What the researchers did
– Identified eight case study schools to explore the operation of the Pathfinder in England programme which piloted the introduction of MFL teaching at KS2 during 2003-5.
– Interviewed head teachers, teachers and pupils.
– Observed lessons of MFL in primary and secondary schools.
– Collected documentary evidence of policies in the Pathfinder schools.
What the researchers found
– Most secondary schools received pupils from various primary schools; as a consequence, they were not always able to adjust in order to provide continuity in the level of proficiency for all students.
– Changes in offering a specific language was a common concern, especially in cases where secondary schools changed the Year 7 language on offer from year to year (though some thought this might help improve general language-learning skills).

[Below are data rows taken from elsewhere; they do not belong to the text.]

(** * MagicCursorRules, tools: the scraper, the search, the LLM queries.

    A shallow embedding of the three functions of [tools/web_scraper.py]
    ([fetch_url], [extract_main_content], [scrape_urls]) together with the
    small part of Python and of the two libraries the module calls (aiohttp,
    BeautifulSoup) that their behaviour depends on; then of its [main] and of
    the other tools, [tools/search_engine.py], [tools/llm_api.py] and
    [tools/plan_exec_llm.py], whose calls are values that record the
    requests made, the files opened and the texts printed, over a world that
    gives the answers of the web, the contents of the files and what the
    standard output takes.  Logging is left out.

    - Python [str] values are lists of Unicode code points.
    - Result records are Python dicts from literal keys to values; they are
      finite maps, so that a key that is absent and a key bound to [None]
      stay different.
    - The parsed document is a tree of tags and strings; the HTML parser and
      the CSS matcher of the selector engine are parameters.
    - The network is a parameter as well: it tells, for the request of every
      task, whether the exchange completed and with which status, or which
      exception it raised.  The order in which the tasks complete is a
      parameter of [gather]. *)

From Stdlib Require Import ZArith NArith Ascii String List Permutation Lia.
From Stdlib Require PrimFloat.
From stdpp Require Import base option list gmap strings pretty.

Set Warnings "-register-all".

Local Open Scope Z_scope.

(* ===================================================================== *)
(** ** Python strings *)
(* ===================================================================== *)

Module PyStr.

(** A character is a code point; a [str] is a sequence of them. *)
Definition char : Type := N.
Definition str : Type := list char.

(** String literals of the source are written as Rocq strings and read
    character by character (all literals of the module are ASCII). *)
Definition lit (s : string) : str :=
  List.map N_of_ascii (list_ascii_of_string s).

(** [str.isspace] for one character, the set [str.strip()] removes when it is
    called without argument: the Unicode white space of CPython. *)
Definition isspace (c : char) : bool :=
  ((9 <=? c) && (c <=? 13) ||
   (28 <=? c) && (c <=? 32) ||
   (c =? 133) || (c =? 160) || (c =? 5760) ||
   (8192 <=? c) && (c <=? 8202) ||
   (c =? 8232) || (c =? 8233) || (c =? 8239) || (c =? 8287) ||
   (c =? 12288))%N.

Fixpoint drop_while {A} (p : A → bool) (l : list A) : list A :=
  match l with
  | [] => []
  | x :: l' => if p x then drop_while p l' else l
  end.

(** [s.lstrip()], [s.rstrip()], [s.strip()]. *)
Definition lstrip (s : str) : str := drop_while isspace s.
Definition rstrip (s : str) : str := rev (drop_while isspace (rev s)).
Definition strip (s : str) : str := rstrip (lstrip s).

(** The line feed and the separator appended after every collected node. *)
Definition LF : char := 10%N.
Definition blank_line : str := [LF; LF].

(** [sep.join(l)]. *)
Fixpoint join (sep : str) (l : list str) : str :=
  match l with
  | [] => []
  | [s] => s
  | s :: l' => s ++ sep ++ join sep l'
  end.

(** A string is clean when it neither starts nor ends with white space. *)
Definition clean (s : str) : Prop :=
  (∀ c, head s = Some c → isspace c = false) ∧
  (∀ c, last s = Some c → isspace c = false).

End PyStr.
Import PyStr.

(* ===================================================================== *)
(** ** Exceptions *)
(* ===================================================================== *)

Module Exc.

(** An exception of class [Exception], the class both [except] clauses of
    the module catch: its class name and [str(e)].  Exceptions outside that
    class (a keyboard interrupt, the cancellation of a task) are not
    modelled. *)
Record exn : Type := Exception { exn_class : string; exn_str : str }.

– There was little consistency in how primary and secondary schools communicated during transfer, and a wide range of approaches to this led to varied outcomes for students across different schools.

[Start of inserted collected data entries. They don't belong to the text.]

(** * The backend forwarder of [frontend/app/api/backend/[...path]/route.ts]

    The route module exports two handlers, [GET] and [POST].  Each builds an
    upstream URL from the module constant [BACKEND], the captured path
    segments and the raw query string, calls [fetch] once, reads the upstream
    body with [text()] and answers with [new Response(...)].

    The handlers are embedded in a small monad that threads the log of
    [fetch] calls and propagates rejections.  The parts of the web platform
    the handlers call ([Headers.get], the [||] operator, [Body.text()], the
    body extraction of a string, the [Response] constructor) are embedded
    with the behaviour the Fetch and Encoding standards give them. *)

From Stdlib Require Import NArith Strings.Byte Ascii String List Lia.
From stdpp Require Import base option list strings gmap.
From Stdlib Require PrimFloat.

Local Open Scope string_scope.
Local Open Scope N_scope.

(** ** JavaScript values used by the route *)

Module Js.

(** [a || d] where [a] is [string | null] (or [string | undefined]) and
    [d] a string: [null], [undefined] and the empty string are falsy. *)
Definition or_else (a : option string) (d : string) : string :=
  match a with
  | Some EmptyString => d
  | Some s => s
  | None => d
  end.

(** [Array.prototype.join] on an array of strings. *)
Fixpoint join (sep : string) (xs : list string) : string :=
  match xs with
  | [] => ""
  | [x] => x
  | x :: rest => x +:+ sep +:+ join sep rest
  end.

(** The errors a handler can reject with. *)
Inductive Error : Type :=
| TypeError (msg : string)
| RangeError (msg : string).

End Js.

(** ** Text and bytes: the Encoding standard's UTF-8 codec

    A body is a sequence of bytes; [text()] decodes it and a string handed
    to [fetch] or [new Response] as a body is encoded again.  A decoded
    text is a sequence of scalar values. *)

Module Utf8.

Definition byte_of_N (n : N) : byte :=
  match Byte.of_N n with
  | Some b => b
  | None => "000"%byte
  end.

Definition is_scalar (c : N) : Prop :=
  c < 0xD800 ∨ (0xE000 <= c ∧ c <= 0x10FFFF).

Definition replacement : N := 0xFFFD.
Definition bom : N := 0xFEFF.

(** The encoder: one code point to one to four bytes. *)
Definition encode_point (c : N) : list N :=
  if c <=? 0x7F then [c]
  else if c <=? 0x7FF then
    [N.shiftr c 6 + 0xC0;
     N.lor 0x80 (N.land c 0x3F)]
  else if c <=? 0xFFFF then
    [N.shiftr c 12 + 0xE0;
     N.lor 0x80 (N.land (N.shiftr c 6) 0x3F);
     N.lor 0x80 (N.land c 0x3F)]
  else
    [N.shiftr c 18 + 0xF0;
     N.lor 0x80 (N.land (N.shiftr c 12) 0x3F);
     N.lor 0x80 (N.land (N.shiftr c 6) 0x3F);
     N.lor 0x80 (N.land c 0x3F)].

Definition encode (t : list N) : list byte :=
  map byte_of_N (concat (map encode_point t)).

(** The decoder's state: the code point being assembled, the number of
    continuation bytes still needed, and the bounds for the next byte. *)
Record state : Type := State {
  code_point : N;
  bytes_needed : N;
  lower : N;
  upper : N
}.

Definition start : state := State 0 0 0x80 0xBF.

(** A byte read when no continuation byte is needed. *)
Definition lead (b : N) : list N * state :=
  if b <=? 0x7F then ([b], start)
  else if (0xC2 <=? b) && (b <=? 0xDF) then
    ([], State (N.land b 0x1F) 1 0x80 0xBF)
  else if (0xE0 <=? b) && (b <=? 0xEF) then
    ([], State (N.land b 0xF) 2
               (if b =? 0xE0 then 0xA0 else 0x80)
               (if b =? 0xED then 0x9F else 0xBF))
  else if (0xF0 <=? b) && (b <=? 0xF4) then
    ([], State (N.land b 0x7) 3
               (if b =? 0xF0 then 0x90 else 0x80)
               (if b =? 0xF4 then 0x8F else 0xBF))
  else ([replacement], start).

(** One byte: a byte outside the bounds ends the sequence with U+FFFD and
    is read again as a lead byte. *)
Definition handle (s : state) (b : N) : list N * state :=
  if bytes_needed s =? 0 then lead b
  else if (lower s <=? b) && (b <=? upper s) then
    let c := N.lor (N.shiftl (code_point s) 6) (N.land b 0x3F) in
    if bytes_needed s =? 1 then ([c], start)
    else ([], State c (bytes_needed s - 1) 0x80 0xBF)
  else
    let '(out, s') := lead b in (replacement :: out, s').

Fixpoint process (s : state) (bs : list N) : list N :=
  match bs with
  | [] => if bytes_needed s =? 0 then [] else [replacement]
  | b :: rest => let '(out, s') := handle s b in (out ++ process s' rest)%list
  end.

(** "UTF-8 decode": a leading byte order mark is dropped. *)
Definition strip_bom (bs : list N) : list N :=
  match bs with
  | b0 :: b1 :: b2 :: rest =>
      if (b0 =? 0xEF) && (b1 =? 0xBB) && (b2 =? 0xBF) then rest else bs
  | _ => bs
  end.

Definition decode (bs : list byte) : list N :=
  process start (strip_bom (map Byte.to_N bs)).

End Utf8.

(** ** The Fetch API surface the route uses *)

Module Headers.

(** A header list, in order, as (name, value) pairs. *)
Abbreviation t := (list (string * string)).

Definition lower_ascii (c : ascii) : ascii :=
  let n := N_of_ascii c in
  if (65 <=? n) && (n <=? 90) then ascii_of_N (n + 32) else c.

Fixpoint lowercase (s : string) : string :=
  match s with
  | EmptyString => EmptyString
  | String c rest => String (lower_ascii c) (lowercase rest)
  end.

(** Header names match byte-case-insensitively. *)
Definition same_name (a b : string) : bool :=
  String.eqb (lowercase a) (lowercase b).

Definition values_of (h : t) (name : string) : list string :=
  map snd (filter (λ nv, same_name (fst nv) name = true) h).

(** [headers.get(name)]: [null] when no header has that name, else the
    values of the headers with that name, joined by comma and space. *)
Definition get (h : t) (name : string) : option string :=
  match values_of h name with
  | [] => None
  | vs => Some (Js.join ", " vs)
  end.

Definition has (h : t) (name : string) : bool :=
  match values_of h name with
  | [] => false
  | _ => true
  end.

(** Extracting a body from a string gives it the type
    [text/plain;charset=UTF-8]; the type becomes a [Content-Type] header
    only when the header list has none. *)
Definition with_text_type (h : t) : t :=
  if has h "Content-Type" then h
  else (h ++ [("content-type", "text/plain;charset=UTF-8")])%list.

End Headers.

(** A response: what [fetch] resolves to and what [new Response] builds. *)
Record Response : Type := {
  status : N;
  headers : Headers.t;
  body_bytes : list byte
}.

(** The request a call of [fetch] sends. *)
Record Request : Type := {
  url : string;
  method : string;
  request_headers : Headers.t;
  request_body : option (list byte)
}.

(** The [init] argument of [fetch], with the members the route sets. *)
Record RequestInit : Type := {
  init_method : string;
  init_headers : Headers.t;
  init_body : list N
}.

(** The [init] argument of [new Response], with the members the route sets. *)
Record ResponseInit : Type := {
  init_status : N;
  init_response_headers : Headers.t
}.

(** The upstream as the route sees it: a request either fails or is
    answered.  A failure while the body is received is a failure too. *)
Definition Network : Type := Request → Js.Error + Response.

(** ** Asynchronous computations

    A computation runs against the network, extends the log of requests sent
    and either rejects or resolves. *)

Module Async.

Definition t (A : Type) : Type :=
  Network → list Request → list Request * (Js.Error + A).

Definition resolve {A} (a : A) : t A := λ _ log, (log, inr a).

Definition reject {A} (e : Js.Error) : t A := λ _ log, (log, inl e).

(** [await]: a rejection skips the rest of the function. *)
Definition await {A B} (m : t A) (k : A → t B) : t B :=
  λ net log,
    match m net log with
    | (log', inl e) => (log', inl e)
    | (log', inr a) => k a net log'
    end.

(** Settling a synchronous result that may have thrown. *)
Definition settle {A} (r : Js.Error + A) : t A := λ _ log, (log, r).

(** One call of a handler, from an empty log. *)
Definition run {A} (m : t A) (net : Network) : list Request * (Js.Error + A) :=
  m net [].

End Async.

Notation "'const' x ':=' 'await' m ; k" := (Async.await m (λ x, k))
  (at level 10, x name, m at level 200, k at level 200, only parsing).

(** [fetch(url)] and [fetch(url, init)].  Without [init] the request is a
    GET with no header of the caller's and no body. *)
Definition fetch (u : string) (init : option RequestInit) : Async.t Response :=
  λ net log,
    let rq :=
      match init with
      | None =>
          {| url := u; method := "GET"; request_headers := [];
             request_body := None |}
      | Some i =>
          {| url := u; method := init_method i;
             request_headers := Headers.with_text_type (init_headers i);
             request_body := Some (Utf8.encode (init_body i)) |}
      end in
    ((log ++ [rq])%list, net rq).

(** [body.text()]: the bytes, UTF-8 decoded. *)
Definition text (bs : list byte) : Async.t (list N) :=
  Async.resolve (Utf8.decode bs).

(** Statuses whose response has no body. *)
Definition null_body_status (s : N) : bool :=
  (s =? 101) || (s =? 103) || (s =? 204) || (s =? 205) || (s =? 304).

(** [new Response(body, init)] with a string body: a status outside
    200..599 throws a [RangeError], a null body status throws a
    [TypeError] since the body is not null. *)
Definition new_Response (b : list N) (init : ResponseInit) : Js.Error + Response :=
  if (init_status init <? 200) || (599 <? init_status init) then
    inl (Js.RangeError "init[status] must be in the range of 200 to 599, inclusive.")
  else if null_body_status (init_status init) then
    inl (Js.TypeError "Response constructor: Invalid response status code")
  else
    inr {| status := init_status init;
           headers := Headers.with_text_type (init_response_headers init);
           body_bytes := Utf8.encode b |}.

(** ** The route module *)

Module Route.

(** [req.nextUrl]: the route reads its [search], the raw query string
    (empty, or starting with a question mark). *)
Record NextURL : Type := { search : string }.

(** The inbound request: the route reads [nextUrl.search], [headers] and
    the body. *)
Record NextRequest : Type := {
  nextUrl : NextURL;
  inbound_headers : Headers.t;
  inbound_body : list byte
}.

(** The second argument of a handler: [{ params: { path: string[] } }]. *)
Record Params : Type := { path : list string }.
Record Context : Type := { params : Params }.

(** The module scope: the constants bound when the module is evaluated. *)
Record Scope : Type := { BACKEND : string }.

(** Evaluating the module against [process.env]:
    [const BACKEND = process.env.NEXT_PUBLIC_BACKEND_URL || 'http://localhost:8000']. *)
Definition evaluate (env : gmap string string) : Scope :=
  {| BACKEND :=
       Js.or_else (env !! "NEXT_PUBLIC_BACKEND_URL") "http://localhost:8000" |}.

(** The template literal both handlers start with. *)
Definition target (sc : Scope) (req : NextRequest) (ctx : Context) : string :=
  BACKEND sc +:+ "/" +:+ Js.join "/" (path (params ctx)) +:+ search (nextUrl req).

(** The object literal both handlers answer with. *)
Definition relayed (r : Response) : ResponseInit :=
  {| init_status := status r;
     init_response_headers :=
       [("Content-Type",
         Js.or_else (Headers.get (headers r) "Content-Type") "application/json")] |}.

(** A handler, as the module exports it. *)
Definition Handler : Type := Scope → NextRequest → Context → Async.t Response.

Definition GET (sc : Scope) (req : NextRequest) (ctx : Context)
  : Async.t Response :=
  let url := target sc req ctx in
  const r := await fetch url None;
  const text := await text (body_bytes r);
  Async.settle (new_Response text (relayed r)).

Definition POST (sc : Scope) (req : NextRequest) (ctx : Context)
  : Async.t Response :=
  let url := target sc req ctx in
  const body := await text (inbound_body req);
  const r := await fetch url (Some
    {| init_method := "POST";
       init_headers :=
         [("Content-Type",
           Js.or_else (Headers.get (inbound_headers req) "Content-Type")
                      "application/json")];
       init_body := body |});
  const text := await text (body_bytes r);
  Async.settle (new_Response text (relayed r)).

End Route.

(** ** The server process

    The module is evaluated once, when the server starts; afterwards the
    process takes inbound requests, and anything in the process may change
    [process.env].  The framework calls the export named after the method of
    the inbound request; a method with no export gets no handler.

    The handlers are asynchronous: a call of a handler is in flight until
    what it awaits has settled, and the process takes other events
    meanwhile.  [Inbound] starts a call, with the module scope it closes
    over; [Settle i net] lets the [i]-th call in flight run to its end,
    against the upstream as it answers that call.  The calls in flight share
    nothing but the module scope.  The process keeps, for each call that has
    ended, what it sent and what it settled with; no order among the
    upstream requests of different calls is recorded. *)

Module Server.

– Some relationships between primary and secondary schools relied upon inter-personal links, which were assumed to be vulnerable due to the potential for staffing changes.
– Reciprocal observation was valuable for understanding the other’s context and needs.
– The methodologies for teaching languages differed amongst schools; some schools focussed on oral skills, whilst others focussed on literacy.
– Repetition of material in secondary was pointed to as a strong demotivator for students.
Things to consider
– Transition between primary and secondary can vary considerably depending on the specific context, and such variation can lead to difficulties in the transition for children.
– Reshaping the KS3 curriculum is needed to ensure progression in learning.
– Assessment of pupils (and sharing this information) can help contextualise the knowledge that primary children have, which can in turn be used to minimise redundancies in content.
– Allocating time for primary and secondary teachers to have reciprocal visits and mutual observation can help maintain continuity and help children build on previously gained skills.
How to cite this summary: Jerro, K. and M. Hunt. (2020). The challenges for MFL during transition from primary to secondary school. RiPL Summary of Hunt, M., A. Barnes, B. Powell & C. Martin. (2008) in Teaching and Teacher Education.